İyileşme altı veya sekiz gün içinde başlayabilir ve organın işlevleri normale döndüğünde toparlanma ve alopesi lökositoz ile başlar.

Kolşisine uzun süre maruz kalmak, özellikle kemik iliği, böbrek ve sinirlerde yüksek düzeyde toksisiteye neden olabilir. Toksisitenin etkileri arasında agranülositoz, trombositopeni, düşük seviyelerde beyaz kan hücreleri, aplastik anemi, alopesi, döküntü, purpura, veziküler dermatit, böbrek hasarı, anüri, periferik nöropati ve miyopati bulunur.

Hiçbir antidot bilinmemektedir, ancak, aşırı doz durumunda, sözde destekleyici terapi kullanılmaktadır. Aşırı dozdan hemen sonra gastrointestinal semptomlar, kardiyak aritmi ve solunum depresyonu izlenmelidir.

Kolşisin etkileşimleri

Kolşisin, eritromisin veya klaritromisin gibi makrolid antibiyotiklerle birlikte alınmamalı, bu toksikliğini vurgulayabilir. Greyfurt suyu da dahil olmak üzere bazı CYP3A4 ve / veya P-gp inhibitörleri kolşisin toksisitesi riskini artırabilir.

Kolşisin zehirlenmesinin belirtileri arsenik ile aynıdır ve şu anda bilinen bir antidot bulunmamaktadır. En sık kullanılanlar:

  • Gastrointestinal bozukluklar
  • ateş
  • Kas ağrıları
  • Düşük kan hücreleri
  • Organizmanın yetersizliği.

toksisite

Sahte safranın toksisitesi

Sonbaharda kolşikus zehirlidir; tehlikesi kolşisin konsantrasyonuyla yakından ilgilidir. Sahte safran zehirlenmesi vakaları, esasen ramsons gibi diğer yabani bitkilerle benzerliği nedeniyledir.

tanım

Sonbahar kolşik, 10-40 cm boyunda soğanlı, tüysüz bir bitkidir. 25 cm uzunluğunda, yeşil renkte ve sivri bir şekle sahip. Kök neredeyse yoktur. Çiçekler, 4-7 cm çapında, altı yapraklı ve altı gövdeden sonra meyveye dönüşen bekardır. Yumurtalık gömülüdür; Mücevherlerin de ortaya çıktığı yeraltı yumruları, zayıf ve ince filamentli köklere sahiptir.

botanik

Sonbaharda kolşik üzerine botanik notlar

Sahte safran, hemen hemen tüm kıta Avrupasında yaygın olan, Portekiz'den Ukrayna'ya, Danimarka, İsveç, Avrupa Rusya, Baltık Ülkeleri, Kuzey Afrika ve Yeni Zelanda'da ithal edilen ve doğallaştırılan çok yıllık otsu bir soğanlı bitkidir. İtalya'da kuzeyde, Alplerde (2100 metreye kadar) yaygın ve Apennilerde nadirdir.

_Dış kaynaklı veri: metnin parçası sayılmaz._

Lemma decryptSettings_run w :
  decryptSettings w =
  let w1 := set_remote_calls
              (remote_calls w ++ [call_findOne (user w +:+ "_settings")]) w in
  if remote_ok w then
    match encrypted_feed w !! (user w +:+ "_settings") ≫= EncryptedRecord.encrypted with
    | Some s =>
        if bool_decide (s ≠ "") then
          match decrypt (privateKey w) (from_base64 s) with
          | Ok b =>
              match JSON_parse (TextDecoder_decode b) with
              | Ok settings =>
                  (Ok settings,
                   set_logs (logs w ++ [(debug, "decryptSettings:")]) w1)
              | Throw e => (Throw e, w1)
              end
          | Throw e => (Throw e, w1)
          end
        else (Ok ∅, w1)
    | None => (Ok ∅, w1)
    end
  else (Throw Remote.unavailable, w1).
Proof.
  unfold decryptSettings. rewrite !bind_run. simpl.
  rewrite bind_run, findOne_run.
  destruct (remote_ok w); [|done]. simpl.
  destruct (encrypted_feed w !! (user w +:+ "_settings")) as [r|]; [|done].
  simpl. destruct (EncryptedRecord.encrypted r) as [s|]; [|done]. simpl.
  case_bool_decide; [|done]. exec.
  destruct (decrypt (privateKey w) (from_base64 s)) as [b|e]; [|done].
  by destruct (JSON_parse (TextDecoder_decode b)).
Qed.

(** C9.  For a key pair that decrypts what it encrypts, a settings value
    that parses back from its serialisation is what [decryptSettings]
    answers after [encryptSettings] of that value has succeeded; and in
    front of a remote store that answers and holds no settings document
    of the user, [decryptSettings] answers the empty structure. *)
Theorem decryptSettings_after_encryptSettings settings res w :
  key_round_trips (privateKey w) →
  base64_round_trips →
  serializable settings →
  (encryptSettings settings w).1 = Ok res →
  (decryptSettings (encryptSettings settings w).2).1 = Ok settings ∧
  ∀ w0, remote_ok w0 = true →
        encrypted_feed w0 !! (user w0 +:+ "_settings") = None →
        (decryptSettings w0).1 = Ok ∅.
Proof.
  intros Hkey Hb64 Hjson Hok. split.
  - rewrite encryptSettings_run in *.
    destruct (public_encrypt (privateKey w)
                (TextEncoder_encode (JSON_stringify settings)))
      as [c|e] eqn:Hc; [|done].
    destruct (Hkey _ _ Hc) as [Hne Hdec].
    destruct (Hb64 c) as [Hfrom Hto].
    simpl in *. rewrite decryptSettings_run. simpl.
    unfold upsert in *.
    destruct (remote_ok w) eqn:Hup; [|done].
    assert (to_base64 c ≠ "") as Hc64 by (intros Hz; by apply Hne, Hto).
    destruct (encrypted_feed w !! (user w +:+ "_settings")) as [old|] eqn:Hold.
    + case_bool_decide; [|done]. simpl. rewrite lookup_insert_eq. simpl.
      rewrite bool_decide_eq_true_2 by done.
      by rewrite Hfrom, Hdec, text_round_trip, Hjson.
    + simpl. rewrite lookup_insert_eq. simpl.
      rewrite bool_decide_eq_true_2 by done.
      by rewrite Hfrom, Hdec, text_round_trip, Hjson.
  - intros w0 Hup Hnone. rewrite decryptSettings_run. simpl.
    by rewrite Hup, Hnone.
Qed.
End SettingsBlob.

(** ** The sample platform is lawful *)

Lemma Sample_key_round_trips : key_round_trips Sample.key.
Proof. intros m c [= <-]. by split. Qed.

Lemma Sample_base64_round_trips : @base64_round_trips Sample.base64.
Proof.
  intros b. split.
  - apply String.list_byte_of_string_of_list_byte.
  - by destruct b.
Qed.

Lemma Sample_scan_print p : Sample.scan (Sample.print p) = Some p.
Proof. induction p as [p IH|p IH|]; simpl; by rewrite ?IH. Qed.

Lemma Sample_serializable `{Countable A} (x : A) :
  @serializable A (Sample.json A) x.
Proof.
  unfold serializable. simpl. rewrite Sample_scan_print. simpl.
  by rewrite decode_encode.
Qed.

(** A settings value saved and read back on the sample platform. *)
Lemma decryptSettings_after_encryptSettings_witness :
  (decryptSettings
     (encryptSettings {["theme" := "dark"]} Sample.world).2).1 =
  Ok {["theme" := "dark"]}.
Proof.
  pose proof (decryptSettings_after_encryptSettings
                {["theme" := "dark"]}
                {| matchedCount := 0; upsertedId := Some "u1_settings" |}
                Sample.world
                Sample_key_round_trips Sample_base64_round_trips
                (Sample_serializable _) eq_refl) as [Hback _].
  exact Hback.
Defined.

(** The second device pulls the two mirrors that decrypt; the document
    that does not decrypt, the one without [txHash] and the one with
    [settings] in its key leave no row. *)
Lemma syncFromRemote_merges_the_feed_mirrors_witness :
  (_syncFromRemote Sample.second_device).1 = Ok tt ∧
  FeedTable (_syncFromRemote Sample.second_device).2 !! "a" =
    Some (FeedItem.set__id (Some "a") (Sample.item "a" 5)) ∧
  FeedTable (_syncFromRemote Sample.second_device).2 !! "b" =
    Some (FeedItem.set__id (Some "b") (Sample.item "b" 6)) ∧
  FeedTable (_syncFromRemote Sample.second_device).2 !! "x" = None ∧
  FeedTable (_syncFromRemote Sample.second_device).2 !! "my_settings" = None.
Proof.
  assert (merged_of Sample.second_device =
          [FeedItem.set__id (Some "a") (Sample.item "a" 5);
           FeedItem.set__id (Some "b") (Sample.item "b" 6)]) as Hmerged
    by (vm_compute; reflexivity).
  destruct (syncFromRemote_merges_the_feed_mirrors Sample.second_device
              eq_refl eq_refl) as (Hok & _ & _ & Hin & Hout).
  { rewrite Hmerged. repeat constructor; by eexists. }
  assert (quiet (listeners Sample.second_device)) as Hq by constructor.
  specialize (Hok Hq). specialize (Hin Hq).
  rewrite Hmerged in Hin, Hout.
  split; [exact Hok|]. split; [|split; [|split]].
  - apply Hin; [apply list_elem_of_here|reflexivity|].
    intros j Hj Hk. apply elem_of_cons in Hj as [->|Hj]; [reflexivity|].
    apply list_elem_of_singleton in Hj as ->. discriminate Hk.
  - apply Hin; [apply list_elem_of_further, list_elem_of_here|reflexivity|].
    intros j Hj Hk. apply elem_of_cons in Hj as [->|Hj]; [discriminate Hk|].
    by apply list_elem_of_singleton in Hj as ->.
  - rewrite Hout; [reflexivity|].
    intros i Hi. apply elem_of_cons in Hi as [->|Hi]; [discriminate|].
    apply list_elem_of_singleton in Hi as ->. discriminate.
  - rewrite Hout; [reflexivity|].
    intros i Hi. apply elem_of_cons in Hi as [->|Hi]; [discriminate|].
    apply list_elem_of_singleton in Hi as ->. discriminate.
Defined.

(** ** Where the code departs from its own intent *)

Section EventLoop.
Context `{!Json FeedItem.t} `{!Json Settings} `{!Base64}.

Lemma deref_preserves {X} (f : World → X) l : preserves f (deref l).
Proof. intros w. unfold deref. by destruct (heap w !! l). Qed.

Lemma run_preserves_pending t : preserves pending (run t).
Proof.
  destruct t as [feedItem|item]; simpl.
  - unfold background_push. frame; apply deref_preserves.
  - unfold retry_push. frame.
Qed.

Lemma run_preserves_listeners t : preserves listeners (run t).
Proof.
  destruct t as [feedItem|item]; simpl.
  - unfold background_push. frame; apply deref_preserves.
  - unfold retry_push. frame.
Qed.

Lemma turn_listeners w : listeners (turn w) = listeners w.
Proof.
  unfold turn. destruct (pending w) as [|t rest]; [done|].
  by rewrite run_preserves_listeners.
Qed.

Lemma turn_pending w : pending (turn w) = tail (pending w).
Proof.
  unfold turn. destruct (pending w) as [|t rest] eqn:Hp; [by rewrite Hp|].
  by rewrite run_preserves_pending.
Qed.

(** After [drain] nothing is pending. *)
Lemma drain_pending w : pending (drain w) = [].
Proof.
  unfold drain. remember (length (pending w)) as n eqn:Hn.
  revert w Hn. induction n as [|n IH]; intros w Hn; simpl.
  - by apply nil_length_inv.
  - apply IH. rewrite turn_pending.
    destruct (pending w); simpl in *; congruence.
Qed.

(** The push that [write] leaves pending does not touch the Feed table,
    whatever happens to it. *)
Lemma background_push_leaves_the_table feedItem w :
  FeedTable (background_push feedItem w).2 = FeedTable w.
Proof. by destruct (background_push_run feedItem w) as (lg & docs & calls & ->). Qed.

(** The retry of a pass flags the row as synced, whatever happened to the
    push. *)
Lemma retry_push_flags_the_row item k row w :
  quiet (listeners w) →
  db_ok w = true → FeedItem.id item = Some k → FeedTable w !! k = Some row →
  FeedTable (retry_push item w).2 !! k = Some (FeedItem.set_sync (Some true) row).
Proof.
  intros Hq Hdb Hk Hrow. unfold retry_push. rewrite bind_run.
  destruct (_encrypt_run item w) as (res & lg & docs & calls & ->).
  unfold unawaited.
  destruct (update_set_sync_run (FeedItem.id item) true
              (set_remote_calls calls (set_encrypted_feed docs (set_logs lg w))))
    as (lg' & dl & ->); [done|].
  simpl. by rewrite Hk, Hdb, Hrow, lookup_insert_eq.
Qed.
End EventLoop.


(** C1 on the code, at a push that fails.  A caller writes the item [a]
    while the remote store does not answer, or with a key whose encryption
    fails.  [write] returns normally and the failure is in the log, but it
    is [_encrypt] that caught and logged it: the handler that [write]
    attaches with [catch] never runs, the row keeps its [sync] field unset
    and no row is flagged [sync = false] for the next pass. *)
Theorem write_push_failure_leaves_sync_unset :
  let remote_down := set_remote_ok false (Sample.holding (Sample.item "a" 5)) in
  let bad_key := set_privateKey Sample.broken_key (Sample.holding (Sample.item "a" 5)) in
  ((write 0%nat remote_down).1 = Ok tt ∧
   pending (write 0%nat remote_down).2 = [push_from_write 0%nat] ∧
   let w' := drain (write 0%nat remote_down).2 in
   encrypted_feed w' = ∅ ∧
   logs w' = [(debug, "notifyChange"); (error, "error _encrypt feedItem:")] ∧
   FeedItem.sync <$> FeedTable w' !! "a" = Some None ∧
   (Local.find_sync_false w').1 = Ok []) ∧
  ((write 0%nat bad_key).1 = Ok tt ∧
   let w' := drain (write 0%nat bad_key).2 in
   encrypted_feed w' = ∅ ∧
   logs w' = [(debug, "notifyChange"); (error, "error _encrypt feedItem:")] ∧
   FeedItem.sync <$> FeedTable w' !! "a" = Some None ∧
   (Local.find_sync_false w').1 = Ok []).
Proof. repeat split; by vm_compute. Qed.

(** C2 on the code, at a re-push that fails.  The local store holds the row
    [a] flagged [sync = false].  A pass runs with a key whose encryption
    fails, or the remote store stops answering once the pass has made its
    query.  The push is re-attempted and fails, no mirror exists, and the
    row is flagged [sync = true] all the same: the next pass finds nothing
    to retry. *)
Theorem failed_retry_is_flagged_as_synced :
  let bad_key := set_privateKey Sample.broken_key Sample.with_unsynced in
  ((_syncFromRemote bad_key).1 = Ok tt ∧
   pending (_syncFromRemote bad_key).2 = [push_from_sync Sample.unsynced_a] ∧
   let w' := drain (_syncFromRemote bad_key).2 in
   encrypted_feed w' = ∅ ∧
   (error, "error _encrypt feedItem:") ∈ logs w' ∧
   FeedItem.sync <$> FeedTable w' !! "a" = Some (Some true) ∧
   pending (_syncFromRemote w').2 = []) ∧
  ((_syncFromRemote Sample.with_unsynced).1 = Ok tt ∧
   let w' := drain (set_remote_ok false (_syncFromRemote Sample.with_unsynced).2) in
   encrypted_feed w' = ∅ ∧
   (error, "error _encrypt feedItem:") ∈ logs w' ∧
   FeedItem.sync <$> FeedTable w' !! "a" = Some (Some true) ∧
   pending (_syncFromRemote (set_remote_ok true w')).2 = []).
Proof.
  repeat split; try by vm_compute.
  - vm_compute. do 3 apply list_elem_of_further. apply list_elem_of_here.
  - vm_compute. do 3 apply list_elem_of_further. apply list_elem_of_here.
Qed.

Koloniler halinde düzenlenmiş sonbahar kolşikusu, esasen kalkerli ve silisli topraklarla karakterize güneşli çayırlarda yetiştirilir.

Büyük Britanya ve İrlanda'da Colchicum botanik cinsinin tek türü; Nüfus yoğunluğu, “County Wildlife Trust” (Yaban Hayatı Güvenleri Kraliyet Topluluğu) kontrolünden etkilenmektedir.